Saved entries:
Lemma entries_total_stored off es n :
  frames_end off es = Some n -> foldr Z.add 0 (map fe_StoredLen es) = n - off.
Proof.
  revert off. induction es as [|e es IH]; intros off H; cbn in *; [simplify_eq; lia|].
  destruct (fe_Offset e =? off); [|done]. rewrite (IH _ H). lia.
Qed.

Lemma readAt_window a b c off n :
  off = Z.of_nat (length a) -> n = length b -> readAt (a ++ b ++ c) off n = Ok b.
Proof. intros Ho Hn. unfold readAt. by rewrite readFullAt_window. Qed.

Lemma readRecordLayout_ok pre r rest size enc key :
  lr_wf r -> Z.of_nat SegmentHeaderSize <= Z.of_nat (length pre) ->
  resolves enc (h_KeyID (lr_header r)) key ->
  readRecordLayout (mkReader (pre ++ lr_bytes r ++ rest) size enc) (Z.of_nat (length pre))
    (h_StoredLen (lr_header r)) (h_LogicalLen (lr_header r)) =
  Ok (mkRecordLayout (lr_header r) (lr_index r)
        (Z.of_nat (length (pre ++ header_bytes (lr_header r) ++ frame_index_bytes (lr_index r))))
        (Z.of_nat (length (lr_stored r))) key).
Proof.
  intros W Hpre Hkey. pose proof (length_lr_bytes r) as Hlen.
  pose proof (lrw_bound r W) as Hb. pose proof (length_frame_index_bytes (lr_index r)) as Hli.
  pose proof (length_header_bytes (lr_header r)) as Hlh.
  change FrameIndexEntrySize with 13%nat in *. change RecordHeaderSize with 55%nat in *.
  pose proof (entries_total_stored _ _ _ (lrw_frames r W)) as Htot. rewrite Z.sub_0_r in Htot.
  assert (file_size (pre ++ lr_bytes r ++ rest) =
          Z.of_nat (length pre) + lr_framing r + Z.of_nat (length rest)) as Hsz
    by (rewrite !file_size_app; unfold file_size; lia).
  unfold readRecordLayout. cbn [rd_f rd_sizeBytes rd_enc].
  rewrite refuse_pass by (apply Z.ltb_ge; lia).
  rewrite Hsz. unfold lr_bytes, record_bytes. rewrite <- !app_assoc.
  rewrite (readAt_window pre (header_bytes (lr_header r))), bind_Ok by done.
  rewrite lr_header_Decode, bind_Ok by done.
  rewrite refuse_pass by (by rewrite Z.eqb_refl). cbv zeta.
  change (Z.of_nat FrameIndexEntrySize) with 13. change (Z.of_nat RecordHeaderSize) with 55.
  change (Z.of_nat RecordTrailerSize) with 12.
  rewrite (lrw_count r W), (app_assoc pre (header_bytes (lr_header r))).
  rewrite (readAt_window (pre ++ _) (frame_index_bytes _) _ (Z.of_nat (length pre) + 55)), bind_Ok;
    [|rewrite length_app; lia|lia].
  rewrite (lrw_index_crc r W), FrameIndex_Decode_bytes, bind_Ok by apply (lrw_index r W).
  rewrite Htot, (lrw_stored r W).
  rewrite refuse_pass by (by rewrite Z.eqb_refl).
  replace (Z.of_nat (length pre) + 55 + Z.of_nat (length (lr_index r)) * 13
           + Z.of_nat (length (lr_stored r)) + 12)
    with (Z.of_nat (length pre) + lr_framing r) by (unfold lr_framing; lia).
  rewrite refuse_pass
    by (apply andb_false_iff; right; apply Z.ltb_ge; lia).
  assert ((if h_KeyID (lr_header r) =? 0 then Ok None else
    match enc with None => Err ErrDecryptFailed | Some resolve => resolve (h_KeyID (lr_header r)) end)
    = Ok key) as ->.
  { unfold resolves in Hkey. destruct (h_KeyID (lr_header r) =? 0); [by subst|].
    by destruct enc. }
  rewrite bind_Ok, (app_assoc (pre ++ _)), (app_assoc ((pre ++ _) ++ _)).
  rewrite (readAt_window _ (trailer_bytes _)), bind_Ok by (rewrite ?length_app; lia || done).
  rewrite <- (app_nil_r (trailer_bytes _)).
  rewrite RecordTrailer_Decode_bytes, bind_Ok by (unfold uintw, lr_framing in *; lia).
  cbn [t_FramingLen].
  replace (55 + Z.of_nat (length (lr_index r)) * 13 + Z.of_nat (length (lr_stored r)) + 12)
    with (lr_framing r) by (unfold lr_framing; lia).
  rewrite wrap_small by (unfold uintw, lr_framing in *; lia).
  rewrite refuse_pass by (by rewrite Z.eqb_refl).
  do 2 f_equal. rewrite !length_app. lia.
Qed.

(** The record holds [payload] in frames of the default size. *)
Definition framed (compressed : bool) (encKey : option (list Z)) (payload : list Z)
    (r : log_record) : Prop :=
  h_FrameSize (lr_header r) = 0 /\
  h_LogicalLen (lr_header r) = Z.of_nat (length payload) /\
  exists ps, Forall2 (stored_as compressed encKey) (payload_frames payload DefaultFrameSize) ps
    /\ lr_stored r = stored_bytes ps /\ lr_index r = entries_of 0 ps.

Lemma payload_frames_take payload :
  payload_frames payload DefaultFrameSize =
  map (fun i => take (Z.to_nat DefaultFrameSize) (drop (i * Z.to_nat DefaultFrameSize) payload))
    (seq 0 (if (frame_count payload DefaultFrameSize =? 0)%nat then 1%nat
            else frame_count payload DefaultFrameSize)).
Proof. unfold payload_frames. apply map_ext. intros i. apply frame_at_take. Qed.

Lemma frames_cover payload :
  (length payload <= (if (frame_count payload DefaultFrameSize =? 0)%nat then 1%nat
            else frame_count payload DefaultFrameSize) * Z.to_nat DefaultFrameSize)%nat.
Proof.
  pose proof (frame_count_covers payload DefaultFrameSize ltac:(done)).
  destruct (Nat.eqb_spec (frame_count payload DefaultFrameSize) 0); lia.
Qed.

Lemma concat_payload_frames payload :
  concat (payload_frames payload DefaultFrameSize) = payload.
Proof. rewrite payload_frames_take, concat_chunks. apply take_ge, frames_cover. Qed.

Lemma framed_read compressed encKey payload r pre rest size enc :
  lr_wf r -> Z.of_nat SegmentHeaderSize <= Z.of_nat (length pre) ->
  framed compressed encKey payload r -> resolves enc (h_KeyID (lr_header r)) encKey ->
  ReadPayloadFrames (mkReader (pre ++ lr_bytes r ++ rest) size enc) (Z.of_nat (length pre))
    (h_StoredLen (lr_header r)) (h_LogicalLen (lr_header r)) = Ok payload.
Proof.
  intros W Hpre (_ & Hl & ps & Hps & Hst & Hix) Hkey. unfold ReadPayloadFrames.
  rewrite (readRecordLayout_ok _ _ _ _ _ encKey), bind_Ok by done.
  rewrite (read_frames_ok compressed encKey _ _
    (pre ++ header_bytes (lr_header r) ++ frame_index_bytes (lr_index r))
    (trailer_bytes (lr_framing r) ++ rest) _ _ Hps).
  - rewrite bind_Ok, concat_payload_frames, Hl, refuse_pass by (by rewrite Z.eqb_refl). done.
  - cbn [rd_f]. unfold lr_bytes, record_bytes. rewrite Hst, <- !app_assoc. done.
  - done.
  - done.
  - cbn [rl_totalStored]. by rewrite Hst.
  - done.
  - by rewrite concat_payload_frames.
Qed.

Lemma entries_window ps i n :
  take n (drop i (entries_of 0 ps)) =
  entries_of (Z.of_nat (length (stored_bytes (take i ps)))) (take n (drop i ps)).
Proof.
  destruct (Nat.le_gt_cases (length ps) i).
  { rewrite !drop_ge, !take_nil by (rewrite ?length_entries_of; done). done. }
  rewrite <- (take_drop i ps) at 1. rewrite entries_of_app.
  rewrite drop_app_length' by (rewrite length_entries_of, length_take; lia).
  rewrite Z.add_0_l. rewrite <- (take_drop n (drop i ps)) at 1. rewrite entries_of_app.
  destruct (Nat.le_gt_cases n (length (drop i ps))).
  - rewrite take_app_length' by (rewrite length_entries_of, length_take; lia). done.
  - rewrite (drop_ge (drop i ps)), (take_ge (drop i ps)) by lia. cbn [entries_of].
    rewrite app_nil_r. apply take_ge. rewrite length_entries_of. lia.
Qed.

(** A window of the payload, by the frames it intersects. *)
Lemma framed_range compressed encKey payload r pre rest size enc (off len : nat) :
  lr_wf r -> Z.of_nat SegmentHeaderSize <= Z.of_nat (length pre) ->
  framed compressed encKey payload r -> resolves enc (h_KeyID (lr_header r)) encKey ->
  (off < length payload)%nat -> (0 < len)%nat ->
  ReadRangeFrames (mkReader (pre ++ lr_bytes r ++ rest) size enc) (Z.of_nat (length pre))
    (h_StoredLen (lr_header r)) (h_LogicalLen (lr_header r)) (Z.of_nat off) (Z.of_nat len)
  = Ok (field off (Nat.min len (length payload - off)) payload).
Proof.
  intros W Hpre (Hfs & Hl & ps & Hps & Hst & Hix) Hkey Hoff Hlen. unfold ReadRangeFrames.
  rewrite refuse_pass by (rewrite Hl; lia).
  set (n := Nat.min len (length payload - off)).
  assert ((if h_LogicalLen (lr_header r) <? Z.of_nat off + Z.of_nat len
           then h_LogicalLen (lr_header r) - Z.of_nat off else Z.of_nat len) = Z.of_nat n) as ->
    by (rewrite Hl; destruct (Z.ltb_spec (Z.of_nat (length payload)) (Z.of_nat off + Z.of_nat len)); lia).
  rewrite (readRecordLayout_ok _ _ _ _ _ encKey), bind_Ok by done.
  assert (0 < n)%nat as Hn by lia. assert (off + n <= length payload)%nat as Hw by lia. clearbody n.
  set (layout := mkRecordLayout _ _ _ _ _). cbv zeta.
  cbn [rl_header layout]. unfold EffectiveFrameSize. rewrite Hfs. cbn [Z.eqb].
  set (fs := Z.to_nat DefaultFrameSize).
  assert (0 < fs)%nat as Hfs0 by (unfold fs, DefaultFrameSize; lia).
  change DefaultFrameSize with (Z.of_nat fs).
  rewrite payload_frames_take in Hps. fold fs in Hps.
  pose proof (frames_cover payload) as Hcov. fold fs in Hcov.
  set (N := if (frame_count payload DefaultFrameSize =? 0)%nat then 1%nat else _) in *.
  pose proof (Forall2_length _ _ _ Hps) as HN. rewrite length_map, length_seq in HN.
  clearbody N.
  set (first := (off / fs)%nat). set (last := ((off + n - 1) / fs)%nat).
  assert (Z.of_nat off / Z.of_nat fs = Z.of_nat first) as ->
    by (unfold first; by rewrite Nat2Z.inj_div).
  assert ((Z.of_nat off + Z.of_nat n - 1) / Z.of_nat fs = Z.of_nat last) as ->
    by (unfold last; rewrite Nat2Z.inj_div; f_equal; lia).
  assert (first * fs <= off < S first * fs)%nat as Hfirst.
  { pose proof (Nat.div_mod off fs ltac:(lia)). pose proof (Nat.mod_upper_bound off fs ltac:(lia)).
    unfold first. nia. }
  assert (last * fs <= off + n - 1 < S last * fs)%nat as Hlast.
  { pose proof (Nat.div_mod (off + n - 1) fs ltac:(lia)).
    pose proof (Nat.mod_upper_bound (off + n - 1) fs ltac:(lia)). unfold last. nia. }
  clearbody first last. clearbody fs.
  assert (first <= last)%nat by nia. assert (last < N)%nat by nia.
  cbn [rl_frameIndex layout]. rewrite Hix, length_entries_of.
  rewrite refuse_pass by lia.
  replace (Z.to_nat (Z.of_nat last - Z.of_nat first + 1)) with (last - first + 1)%nat by lia.
  rewrite Nat2Z.id, entries_window.
  assert (window_upto payload fs off n first = []) as Hw0.
  { apply length_zero_iff_nil. unfold window_upto. rewrite length_field by lia. lia. }
  rewrite <- Hw0.
  rewrite (range_loop_ok compressed encKey _ layout
    (pre ++ header_bytes (lr_header r) ++ frame_index_bytes (lr_index r))
    (trailer_bytes (lr_framing r) ++ rest) ps payload fs off n) with
    (n := (last - first + 1)%nat) (ps3 := drop (last - first + 1) (drop first ps)).
  - rewrite bind_Ok. unfold window_upto.
    replace (Nat.min (off + n) ((first + (last - first + 1)) * fs) - off)%nat with n by nia.
    rewrite length_field by lia. by rewrite refuse_pass by (by rewrite Z.eqb_refl).
  - cbn [rd_f]. unfold lr_bytes, record_bytes. rewrite Hst, <- !app_assoc. done.
  - done.
  - cbn [rl_totalStored layout]. by rewrite Hst.
  - done.
  - done.
  - done.
  - done.
  - by rewrite take_drop, take_drop.
  - apply (Forall2_drop _ _ _ first), (Forall2_take _ _ _ (last - first + 1)) in Hps.
    rewrite !skipn_map, !firstn_map, drop_seq, take_seq in Hps.
    rewrite Nat.min_l in Hps by lia. exact Hps.
  - nia.
  - lia.
Qed.
End Records.
Definition closeInternal (ev : env) (s : St) : St * go unit :=
  let s := mkStore (s_alloc s) (s_dir s) (s_index s) (s_ckpt s) (s_overlay s) (s_streamSeq s)
             (s_nextSeg s) (s_pub s) (s_safeSeq s) (s_applyCh s) (s_locCache s) (s_segCache s)
             (s_events s) (s_syncCalls s) true in
  let s := (flush cfg ev s).1 in
  let s := drain_queue (length (s_applyCh s)) s in
  let (muts, o) := Overlay_Drain (s_overlay s) in
  let s := set_overlay o s in
  match muts with
  | [] => (s, Ok tt)
  | _ => match applyNow muts s with
         | (s, Err e) => (s, Err e)
         | (s, Ok _) => (set_overlay (Overlay_DiscardDrained (s_overlay s)) s, Ok tt)
         end
  end.
End Startup.
(* ===== verification/StoreSpec.v ===== *)
(** * The store against its specification

    The abstract store is a map from (extent, generation) to a payload or a
    tombstone. A history of the real store (group commits, flushes, index
    applications, cache traffic, crashes with restarts) refines the sequence
    of the committed operations: in every reachable state each lookup and
    each read answer what the map says. *)

From stdpp Require Import base list numbers strings gmap.
From Stdlib Require Import ZArith Lia.
From S2P Require Import Prelude Bytes Crc StorageTypes FileIO Record Journal.
From S2P Require Import SegmentFile Pebble Index Allocator Overlay Checkpoint Cache Recover.
From S2P Require Import SegmentLog LogParse Framing FramingProofs Store StoreProofs.
From S2P Require Import Durability Restart.

Local Open Scope Z_scope.
Local Open Scope go_scope.

(** ** The abstract store *)

Inductive op :=
| OPut (req : WriteRequest)
| ODelete (e g : Z) (v : Value).   (** [v] is what [Delete] looked up *)

Abbreviation contents := (gmap (Z * Z) (option (list Z))).

Definition spec_op (A : contents) (o : op) : contents :=
  match o with
  | OPut req => <[(wr_ExtentID req, wr_Generation req) := Some (wr_Data req)]> A
  | ODelete e g _ => <[(e, g) := None]> A
  end.

Definition spec_ops (A : contents) (os : list op) : contents := fold_left spec_op os A.

Definition op_key (o : op) : Z * Z :=
  match o with
  | OPut req => (wr_ExtentID req, wr_Generation req)
  | ODelete e g _ => (e, g)
  end.

Definition op_wf (o : op) : Prop :=
  match o with
  | OPut req => put_request req
  | ODelete e g v => is_u64 e /\ is_u64 g /\ Value_wf v
  end.

Section Spec.
Context {DB : Type} `{KL : PebbleLaws DB} `{FLaws : FrameLaws} (cfg : Config).
Context (encKey : option (list Z)) (keyID : Z).
Let stream := c_StreamID cfg.

(** The pending record the coordinator gets for an operation. *)
Definition prepare (ev : env) (o : op) : go pendingWrite :=
  match o with
  | OPut req => build_put cfg ev req
  | ODelete e g v => Ok (delete_pending e g v)
  end.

» Task prompt: Total lines with "OPut" in the records above: report that figure alone.

» Response to this task: 5